False coining is a betrayal of the realm. In 1666, Constable Parker had five people hanged in Westminster for counterfeiting. Julian wonders what the punishment is these days.
“Miri works as a pure finder, Jack,” Monk suddenly says, with a cruel gleam.
“Monk!” She shakes her head.
“What? I’m just telling Jack how you make your money to get your fiancé out. Miri picks up dog mess off the streets and sells it to tanners who use it to cure leather. Don’t pay very much, does it, Miri?”
Julian’s mouth twists with pity. He can’t look at her.
“Cleon!” Miri yells, banging at the closed door. “Let’s go! I can’t wait all day.”
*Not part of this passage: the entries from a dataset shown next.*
Lemma on_agent_elsewhere f p :
  (forall a, controller (f a) = controller a /\ CollectorController.now (f a) = CollectorController.now a) -> advances p (on_agent f p).
Proof using Type. intros Hf. apply put_agent_advances. intros _. destruct (Hf (the_agent p)). by apply elsewhere. Qed.

Lemma on_writer_advances f p p' :
  (forall w w', f w = Ok w' -> writer_steps w w') -> on_writer f p = Ok p' -> advances p p'.
Proof using Type.
  intros Hf E. unfold on_writer in E. apply bind_ok in E as (w & E & [= <-]).
  apply settle_advances; try done. intros _. by apply Hf.
Qed.

Lemma put_queue_advances c p : advances p (put_queue c p).
Proof using Type. apply advances_intro; try done; [intros _; by apply elsewhere|exact (sane_pending p)]. Qed.

Lemma deliver_advances e p p' : deliver_event e p = Ok p' -> advances p p'.
Proof using Type.
  intros E. assert (on_writer (deliver_event e) p = Ok p') as E' by (by destruct e as [[]|[]|[]]).
  by eapply on_writer_advances; [apply deliver_steps|].
Qed.
(** ** Connecting *)

Lemma the_agent_onSocketConnected p : the_agent (onSocketConnected p) = the_agent p.
Proof using Type.
  unfold onSocketConnected, attemptRead. by destruct (listener_isConnected _).
Qed.

Lemma the_agent_onSocketConnect p : the_agent (onSocketConnect cfg p) = CollectorController.onSocketConnect cfg id (the_agent p).
Proof using Type.
  unfold onSocketConnect. by rewrite !the_agent_on, the_agent_onSocketConnected, the_agent_on.
Qed.

Lemma the_agent_attemptConnect p :
  let '(connected, p') := attemptConnect cfg p in
  (connected, the_agent p') = CollectorController.attemptConnect cfg id (the_agent p).
Proof using Type.
  unfold attemptConnect, CollectorController.attemptConnect. destruct (network_connect _) as [[] n].
  - by rewrite the_agent_onSocketConnect, the_agent_on.
  - by rewrite the_agent_on.
Qed.

(** Polling is polling the controller alone, whose connect handler does nothing
    to it. *)
Lemma the_agent_poll p :
  let '(worked, p') := controller_poll cfg p in
  (worked, the_agent p') = poll cfg id (next_random p).1 (the_agent p).
Proof using Type.
  unfold controller_poll, poll. destruct (state_ (controller (the_agent p))) eqn:Es; try done.
  unfold next_random. destruct (randomNumbers p) as [|r rs]; cbn [fst].
  - pose proof (the_agent_attemptConnect (on_agent (backoff 0) p)) as E. by rewrite the_agent_on in E.
  - pose proof (the_agent_attemptConnect (on_agent (backoff r) (set_randomNumbers rs p))) as E.
    by rewrite the_agent_on in E.
Qed.

(** What connecting does besides. *)
Lemma onSocketConnected_buffer p :
  ProtocolHandler.buffer (protocolHandler (onSocketConnected p)) = ProtocolHandler.buffer (protocolHandler p) /\
  randomNumbers (onSocketConnected p) = randomNumbers p.
Proof using Type. unfold onSocketConnected, attemptRead. by destruct (listener_isConnected _). Qed.

Lemma on_agent_rest f p :
  ProtocolHandler.buffer (protocolHandler (on_agent f p)) = ProtocolHandler.buffer (protocolHandler p) /\
  randomNumbers (on_agent f p) = randomNumbers p.
Proof using Type. unfold on_agent, put_agent. by destruct (settle_rest (set_writer (put_controller (f (the_agent p)) (writer p)) p)) as (-> & -> & _). Qed.

Lemma on_agent_pending f p :
  pending (protocolHandler (on_agent f p)) <> None -> network_isConnected (network (the_agent (on_agent f p))) = true.
Proof using Type. apply settle_pending. Qed.

Lemma onSocketConnect_rest p :
  ProtocolHandler.buffer (protocolHandler (onSocketConnect cfg p)) = ProtocolHandler.buffer (protocolHandler p) /\
  randomNumbers (onSocketConnect cfg p) = randomNumbers p.
Proof using Type.
  unfold onSocketConnect. set (p1 := on_agent _ p). set (p2 := on_agent (sendHello cfg) _).
  destruct (on_agent_rest onSentHello p2) as [-> ->]. subst p2.
  destruct (on_agent_rest (sendHello cfg) (onSocketConnected p1)) as [-> ->].
  destruct (onSocketConnected_buffer p1) as [-> ->]. apply on_agent_rest.
Qed.

Lemma attemptConnect_rest p :
  let '(_, p') := attemptConnect cfg p in
  ProtocolHandler.buffer (protocolHandler p') = ProtocolHandler.buffer (protocolHandler p) /\
  randomNumbers p' = randomNumbers p /\
  (pending (protocolHandler p') <> None -> network_isConnected (network (the_agent p')) = true).
Proof using Type.
  unfold attemptConnect. destruct (network_connect _) as [[] n]; set (p1 := on_agent _ p);
    destruct (on_agent_rest (CollectorController.set_network n) p) as [E1 E2]; fold p1 in E1, E2.
  - destruct (onSocketConnect_rest p1) as [-> ->]. split_and!; [done|done|]. apply on_agent_pending.
  - split_and!; [done|done|]. apply on_agent_pending.
Qed.

Lemma poll_advances p : advances p (controller_poll cfg p).2.
Proof using Type.
  intros Hp. pose proof (the_agent_poll p) as E. pose proof Hp as [G B C R].
  assert (0 <= (next_random p).1 <= RANDOMISATION_RANGE_IN_MS) as Hr.
  { unfold next_random, RANDOMISATION_RANGE_IN_MS in *. destruct (randomNumbers p) as [|r rs]; [simpl; lia|].
    by apply Forall_cons_1 in R as [? _]. }
  destruct (controller_poll cfg p) as [worked p'] eqn:Epoll. cbn [snd].
  assert (steps (the_agent p) (the_agent p')) as Hs.
  { apply (f_equal snd) in E. cbn [snd] in E. rewrite E. by apply (one_step Local), step_poll. }
  split; [done|]. unfold controller_poll in Epoll.
  destruct (state_ (controller (the_agent p))); try (by injection Epoll as _ <-).
  unfold next_random in Epoll. destruct (randomNumbers p) as [|r rs] eqn:Er.
  - pose proof (attemptConnect_rest (on_agent (backoff 0) p)) as Hrest. rewrite Epoll in Hrest.
    destruct Hrest as (E1 & E2 & E3). destruct (on_agent_rest (backoff 0) p) as [F1 F2].
    split; [by eapply steps_good|by rewrite E1, F1|done|by rewrite E2, F2, Er].
  - pose proof (attemptConnect_rest (on_agent (backoff r) (set_randomNumbers rs p))) as Hrest. rewrite Epoll in Hrest.
    destruct Hrest as (E1 & E2 & E3). destruct (on_agent_rest (backoff r) (set_randomNumbers rs p)) as [F1 F2].
    split; [by eapply steps_good|by rewrite E1, F1|done|]. rewrite E2, F2. by apply Forall_cons_1 in R as [_ ?].
Qed.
“Jack, you need money?” Monk asks. “Go work for Cleon. He’s been looking for a new helper since Basil died in a sluice.” The suddenly pious urchins cross themselves.
“Sluice?”
“Yeah, poor fucker got caught in a sewer sluice when the water level rose too fast. The tidal wave of sludge shattered him to smithereens. We couldn’t find most of him.”
“We looked,” Jasper says.
“Oh, we looked so thorough. We found a foot.”
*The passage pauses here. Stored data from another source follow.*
(** The second half: the message is read and acted on. *)
Lemma first_message p m r e1 e2 :
  reliable (N := N) -> workable m -> ParseFromArray m = Some (SampleRateMessage r) -> timer_fits r ->
  state_ (controller (the_agent p)) = SENT_HELLO -> network_isConnected (network (the_agent p)) = true ->
  length (ProtocolHandler.buffer (protocolHandler p)) = MAX_BUFFER_SIZE -> awaits_header p ->
  e1 = take MAX_HEADER_SIZE (framed m) -> e2 = drop MAX_HEADER_SIZE (framed m) ->
  Agent.ready p = [ReadDone e1 NoError; ReadDone e2 NoError] ->
  exists p' a, network_poll p = Ok (true, p') /\ onSampleRate r (the_agent p) = Ok a /\ the_agent p' = a /\
    awaits_header p' /\ the_queue p' = set_failures (counters a) (the_queue p) /\ recorded (writer p') = recorded (writer p) /\
    running p' = running p.
Proof using Type.
  intros Hrel Hm Hparse Hfit Hs Hc Hb Hp -> -> Hr.
  destruct (first_sample_rate r (the_agent p) Hrel Hc Hs Hfit) as (a & Ea & _ & _ & _ & Hca & _).
  pose proof Hm as [_ Hlong _].
  destruct (header_step m [] (protocolHandler p)) as (h1 & E1 & Hreading);
    [by split|done|constructor|]. rewrite app_nil_r in E1, Hreading.
  destruct (body_step m [] (writer p) (put_controller a (writer p)) h1) as (h2 & E2 & [Hp2 Hb2 Hc2] & El2).
  { by rewrite app_nil_r. }
  { done. }
  { unfold receive. rewrite Hparse. cbn [dispatch on_sample_rate writer_messages agent_listener].
    change (controller_view (writer p)) with (the_agent p). by rewrite Ea. }
  { by destruct a. }
  set (p1 := set_protocolHandler h1 (set_ready [ReadDone (drop MAX_HEADER_SIZE (framed m)) NoError] p)).
  set (p2 := set_protocolHandler h2 (set_ready [] p1)).
  assert (poll_one (Ok p) = (1%nat, false, Ok p1)) as P1.
  { eapply read_done; [exact Hr|exact Hp| |exact E1|].
    - cbn [read_length]. rewrite take_5 by done. done.
    - by rewrite (reading_listener _ _ _ _ Hreading). }
  assert (poll_one (Ok p1) = (1%nat, false, Ok p2)) as P2.
  { eapply read_done; [done|exact (reading_pending _ _ _ _ Hreading)| |exact E2|exact Hc2].
    cbn [read_length]. rewrite length_drop. unfold MAX_HEADER_SIZE in *. lia. }
  assert (writer p2 = put_controller a (writer p)) as Ew by exact El2.
  exists p2, a. split_and!; [by eapply two_reads|exact Ea| |exact Hp2|..].
  - unfold the_agent. rewrite Ew. apply view_put.
  - cbn [the_queue profiler_queue]. by rewrite Ew.
  - by rewrite Ew.
  - done.
Qed.
Lemma onSampleRate_says r a a' : onSampleRate r a = Ok a' -> agent_says a a'.
Proof using V_close V_transmit.
  unfold onSampleRate. intros E. apply bind_ok in E as (a1 & E1 & [= <-]).
  etrans; [by eapply startProfiling_says|]. cbn zeta. set (a2 := on_controller _ _).
  etrans; [by apply (same_says a1 a2); subst a2; repeat case_match|].
  destruct (bool_decide _); [|done]. exact (onFirstSampleRate_says a2).
Qed.

Lemma onEnd_says a a' : CollectorController.onEnd a = Ok a' -> agent_says a a'.
Proof using V_close.
  unfold CollectorController.onEnd. intros E. apply bind_ok in E as ([b h] & _ & [= <-]).
  exact (onDisconnect_says (set_signalHandler h a)).
Qed.

(** ** The log writer *)

Definition wire_of w : wire N := network (controller_ w).
Definition sent w : list AgentEnvelope := offered (log (wire_of w)).

Definition location_offered (l : list AgentEnvelope) (x : Location) : Prop := method_offered l (i64 (l_methodId x)).

(** Whatever the tables hold was offered. *)
Record told (l : list AgentEnvelope) s : Prop := {
  told_functions : map_Forall (fun _ id => method_offered l (i64 id)) (knownMethodToIds_ s);
  told_files : map_Forall (fun _ id => module_offered l (i64 id)) (knownFileToIds_ s);
  told_addresses : map_Forall (fun _ x => Forall (location_offered l) x) (knownAddrToLocations_ s)
}.

Record speaks s w : Prop := {
  speaks_conversation : conversation (log (wire_of w));
  speaks_told : told (sent w) s;
  speaks_network : V (under (wire_of w))
}.

Lemma told_mono l l' s : l ⊆ l' -> told l s -> told l' s.
Proof using Type.
  intros Hl [F Fi A]. split.
  - intros n id Hn. exact (method_offered_mono _ _ _ Hl (F n id Hn)).
  - intros n id Hn. exact (module_offered_mono _ _ _ Hl (Fi n id Hn)).
  - intros pc x Hx. eapply Forall_impl; [|exact (A pc x Hx)]. intros y. by apply method_offered_mono.
Qed.

Lemma says_speaks s w w' : says (wire_of w) (wire_of w') -> speaks s w -> speaks s w' /\ sent w ⊆ sent w'.
Proof using Type.
  intros [es Hes E K] [C T Hv]. destruct (speak_on _ es C Hes) as [C' Hl]. unfold sent. rewrite <- E in *.
  split; [|done]. split; [done|exact (told_mono _ _ s Hl T)|by apply K].
Qed.

Lemma offer e s w :
  speaks s w -> allowed (sent w) e ->
  speaks s (LogWriter.recordWithSize e w) /\ sent (LogWriter.recordWithSize e w) = sent w ++ [e].
Proof using V_close V_transmit.
  intros [C T Hv] He. destruct (recordWithSize_log e (controller_ w)) as [[d E] K].
  assert (sent (LogWriter.recordWithSize e w) = sent w ++ [e]) as Es.
  { unfold sent, wire_of. cbn [LogWriter.recordWithSize controller_]. rewrite E. apply offered_say. }
  split; [|done]. split.
  - unfold wire_of. cbn [LogWriter.recordWithSize controller_]. rewrite E. by apply conversation_say.
  - rewrite Es. by eapply told_mono; [apply earlier|].
  - by apply K.
Qed.

(** A lookup has added to the log and the tables, and to the locations found so
    far. *)
Record looks (l : list AgentEnvelope) s w : Prop := {
  looks_speaks : speaks s w;
  looks_current : Forall (location_offered (sent w)) (currentLocations_ s);
  looks_sent : l ⊆ sent w
}.

Lemma looks_more e l s s' w :
  looks l s w -> allowed (sent w) e -> currentLocations_ s' = currentLocations_ s ->
  told (sent w ++ [e]) s' -> looks l s' (LogWriter.recordWithSize e w).
Proof using V_close V_transmit.
  intros [S C L] He Ec Ht. destruct (offer e s w S He) as [[S1 S2 S3] E]. split.
  - split; [done|by rewrite E|done].
  - rewrite Ec, E. eapply Forall_impl; [|exact C]. intros x. by apply method_offered_mono.
  - rewrite E. by etrans; [exact L|].
Qed.

Lemma recordFile_looks name l s w :
  looks l s w ->
  let '(id, (s', w')) := recordFile name (s, w) in looks l s' w' /\ module_offered (sent w') (i64 id).
Proof using V_close V_transmit.
  intros HL. pose proof (looks_speaks _ _ _ HL) as S. unfold recordFile.
  destruct (knownFileToIds_ s !! name) as [id|] eqn:E; [split; [done|exact (told_files _ _ (speaks_told _ _ S) name id E)]|].
  set (e := ModuleInformation (i64 (nextId_ s)) name EmptyString).
  assert (module_offered (sent w ++ [e]) (i64 (nextId_ s))) as Hm.
  { right. exists name, EmptyString. apply latest. }
  change (SymbolTable.onNewFile _ _ w) with (LogWriter.recordWithSize e w).
  split; [|by rewrite (proj2 (offer e s w S I))].
  apply (looks_more e l s); [done..|]. destruct (told_mono _ (sent w ++ [e]) s (earlier _ _) (speaks_told _ _ S)).
  split; [done| |done]. by apply map_Forall_insert_2.
Qed.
“And a hand. Don’t forget the hand.”
“Not a whole hand,” Monk says.
“Almost. It was only missing those two small fingers.”
When Julian refrains from the reaction that Monk was clearly looking for, Monk elaborates. “Cleon is a sewer hunter, a scavenger. Been down there seventy years, looking for this or that. What do you say, you wanna go work for him?”
Julian says nothing. What an actor he is! Josephine’s got nothing on him. He waters the shantytown version of Josephine with his fertile gaze. The flower reacts poorly. She shrivels.